The markets seem to have got ahead of themselves in thinking interest rate rises are coming.

That’s why this is not the time to be thinking about raising interest rates in the UK. Remember, we have already seen the end of the furlough scheme, reductions in Universal Credit payments, and we have a tough Budget coming up where the Chancellor will be looking for ways to raise taxes and limit spending commitments. If you add a tightening of monetary policy to that, it’s going to increase the probability that we will import the recession that, we think, has already started in the United States.

It seems the Bank’s Governor Andrew Bailey has not learned the lessons of the recent past.  The European Central Bank raised rates in 2011 when coming out of the Great Recession. Turns out it was a big mistake. The Fed in the US raised rates over the period of 2015-2018.  That tightening of monetary policy is now generally recognized to have also been a big mistake, choking off full recovery after the recession. Chair of the Federal Bank, Jerome Powell, has admitted this was an error.  Andrew Bailey, the current governor of the Bank of England, seems ignorant of those past lessons, and looks like he is committing a major error by talking up the prospects of a rate rise.

The current level of inflation is transitory, that is what the data is showing. Failing to understand that and trying to mitigate inflation by raising interest rates will almost certainly push the UK into a recession.

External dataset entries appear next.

(** A put that the cache keeps up with: it reads no other body of the key, or
    the store has made the write and the cache takes the new body in. It does
    not keep up with an overwrite that fails in the store or in the cache, or
    whose body is too small for it. *)
Definition put_keeps t key d : Prop :=
  (∀ v, se_get (ct_cache t) key = Ok v → v = d) ∨
  ((bs_put key d (ct_inner t)).1 = Ok tt ∧ min_size (ct_cfg t) <= blen d ∧ (se_put key d (ct_cache t)).1 = Ok tt).
(** A delete that it keeps up with: the key is not cached, or the store and
    the cache's engine both drop it. *)
Definition delete_keeps t key : Prop :=
  (∀ v, se_get (ct_cache t) key ≠ Ok v) ∨
  ((bs_delete key (ct_inner t)).1 = Ok tt ∧ (se_delete key (ct_cache t)).1 = Ok tt).

Definition tier_takes t key d : Prop := (bs_takes (ct_inner t) key d ∧ se_fits key d) ∧ put_keeps t key d.
Definition tier_drops t key : Prop := bs_drops (ct_inner t) key ∧ delete_keeps t key.

(** The cache reads, of every key but [key], what the store holds; of [key]
    that or what it read in [t]. *)
Definition near t key (b : B) (c : E) : Prop :=
  ∀ k v, se_get c k = Ok v → bs_val b k = Some v ∨ (k = key ∧ se_get (ct_cache t) key = Ok v).

(** The tier after an operation on [key], coherent or not. *)
Record tier_near t key t' : Prop := {
  tn_inner : bs_ok (ct_inner t');
  tn_cache : se_ok (ct_cache t');
  tn_near : near t key (ct_inner t') (ct_cache t');
  tn_books : books t';
  tn_alone : ct_inflight t' = ∅;
}.

Lemma tier_ok_near t key t' : tier_ok t' → tier_near t key t'.
Proof. intros []. split; try done. intros k v Hk. left. auto. Qed.

Lemma agrees_same val val' c : (∀ k, val' k = val k) → agrees val c → agrees val' c.
Proof. intros Hv H k v Hr. rewrite Hv. by apply H. Qed.

Lemma agrees_evict val c : se_ok c ∧ agrees val c → wp se_evict (λ _ c', se_ok c' ∧ agrees val c') c.
Proof.
  intros [Hok Ha]. eapply wp_mono; [by apply se_evict_spec |]. intros _ c' [Hok' Hr]. split; [done |].
  intros k v Hk. destruct (Hr k) as [Hs | Hs]; rewrite Hs in Hk; [by apply Ha | done].
Qed.

Lemma agrees_put val c key d :
  se_ready c → se_fits key d → agrees val c → val key = Some d →
  wp (se_put key d) (λ _ c', se_ok c' ∧ agrees val c') c.
Proof.
  intros Hr Hf Ha Hv. eapply wp_mono; [by apply se_put_spec |]. intros r c' [Hok Hres]. split; [done |].
  intros k v Hk. destruct r; rewrite (Hres k) in Hk; [| by apply Ha].
  case_decide as Heq; [| by apply Ha]. subst k. by injection Hk as <-.
Qed.

Lemma agrees_delete val c key :
  se_ready c ∧ agrees val c → wp (se_delete key) (λ _ c', se_ready c' ∧ agrees val c') c.
Proof.
  intros [Hr Ha]. eapply wp_mono; [by apply se_delete_spec, se_ready_ok |]. intros r c' (_ & Hr' & Hres).
  split; [by apply Hr' |]. intros k v Hk. destruct r; rewrite (Hres k) in Hk; [| by apply Ha].
  case_decide; [done | by apply Ha].
Qed.

(** A write of [o] to [key] that the store may have made. *)
Lemma agrees_maybe (val : B → BlockKey → option bytes) b b' c key o :
  agrees (val b) c → vals_maybe val b key o b' → (∀ v, se_get c key = Ok v → o = Some v) → agrees (val b') c.
Proof.
  intros Ha Hm Ho k v Hk. destruct (Hm k) as [-> | [-> ->]]; [by apply Ha | by apply Ho].
Qed.

Lemma vals_same_agrees (val : B → BlockKey → option bytes) b b' : vals_same val b b' → ∀ c, agrees (val b) c → agrees (val b') c.
Proof. intros H c. apply agrees_same, H. Qed.

Lemma wp_tier_get t key :
  tier_ready t →
  wp (cache_get key : CM _) (λ r t', tier_ok t' ∧ vals_same bs_val (ct_inner t) (ct_inner t') ∧
    match r with
    | Ok v => bs_val (ct_inner t) key = Some v
    | Err NotFound => bs_val (ct_inner t) key = None
    | Err _ => True
    end) t.
Proof.
  intros [[Hio Hco Ha Hbk Hal] Hi Hc Hf]. set (val := bs_val (ct_inner t)).
  eapply wp_mono.
  { apply (wp_cache_get (λ c, se_ready c ∧ agrees val c) (λ c, se_ok c ∧ agrees val c)); try done.
    - by rewrite Hal.
    - intros c [? ?]. split; [by apply se_ready_ok | done].
    - apply agrees_evict.
    - by apply agrees_delete.
    - intros c v b [? ?] Hg. assert (val key = Some v) as Hv.
      { by destruct (wp_run _ _ _ _ _ (bs_get_spec _ key Hi) Hg) as (_ & _ & ?). }
      apply agrees_put; [done | by apply Hf | done | done]. }
  intros r t' (Hth & Hbk' & [Hok' Ha'] & Hal' & _). unfold through in Hth.
  destruct (se_get (ct_cache t) key) as [v | e] eqn:Hg.
  - destruct Hth as [-> Hin]. split_and!; [| by rewrite Hin | by apply Ha].
    split; [by rewrite Hin | done | by rewrite Hin | done | by rewrite Hal'].
  - destruct (wp_run _ _ _ _ _ (bs_get_spec _ key Hi) Hth) as (Hok & Hs & Hr). split_and!; [| done | done].
    split; [done | done | by apply (vals_same_agrees bs_val _ _ Hs) | done | by rewrite Hal'].
Qed.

 In the minutes of the September 2021 Monetary Policy Committee (MPC) meeting there was a 9-0 vote to keep rates at their current level of 0.1% noting that "The Committee’s central expectation continues to be that current elevated global cost pressures will prove transitory."  It’s hard to understand what happened over the following month to change that prudent judgement. Inflation ticked up to 3.2%, but that was entirely predictable and there was nothing unusual about it.  If the Bank of England does pull the trigger next month and raise interest rates, it probably won’t be a unanimous decision.

The markets seem to have got ahead of themselves in thinking rate rises are coming. In the last week retail sales and consumer confidence have fallen and the CPI fell back. The best analogy to our current state of inflation is to think what happens when a hurricane hits an island.  The power goes out; stores lose the contents of their fridges and the price of food rises.  It is a bonanza time for roofers and electricians whose wages rise dramatically for a while and inflation goes up temporarily.  But eventually, after a few months, things get back to normal and there is no impact at all on inflation in a year’s time. None at all.  That is what transitory means.  Inflation reached a peak in the summer of 2008 and collapsed soon after, as the oil shock then was transitory, just as now.

The current level of inflation is transitory, that is what the data is showing. Failing to understand that and trying to mitigate inflation by raising interest rates (the textbook remedy) will almost certainly push the UK into a recession.  In uncertain times it is better to wait and watch the data unfold before taking drastic action that could well be regretted.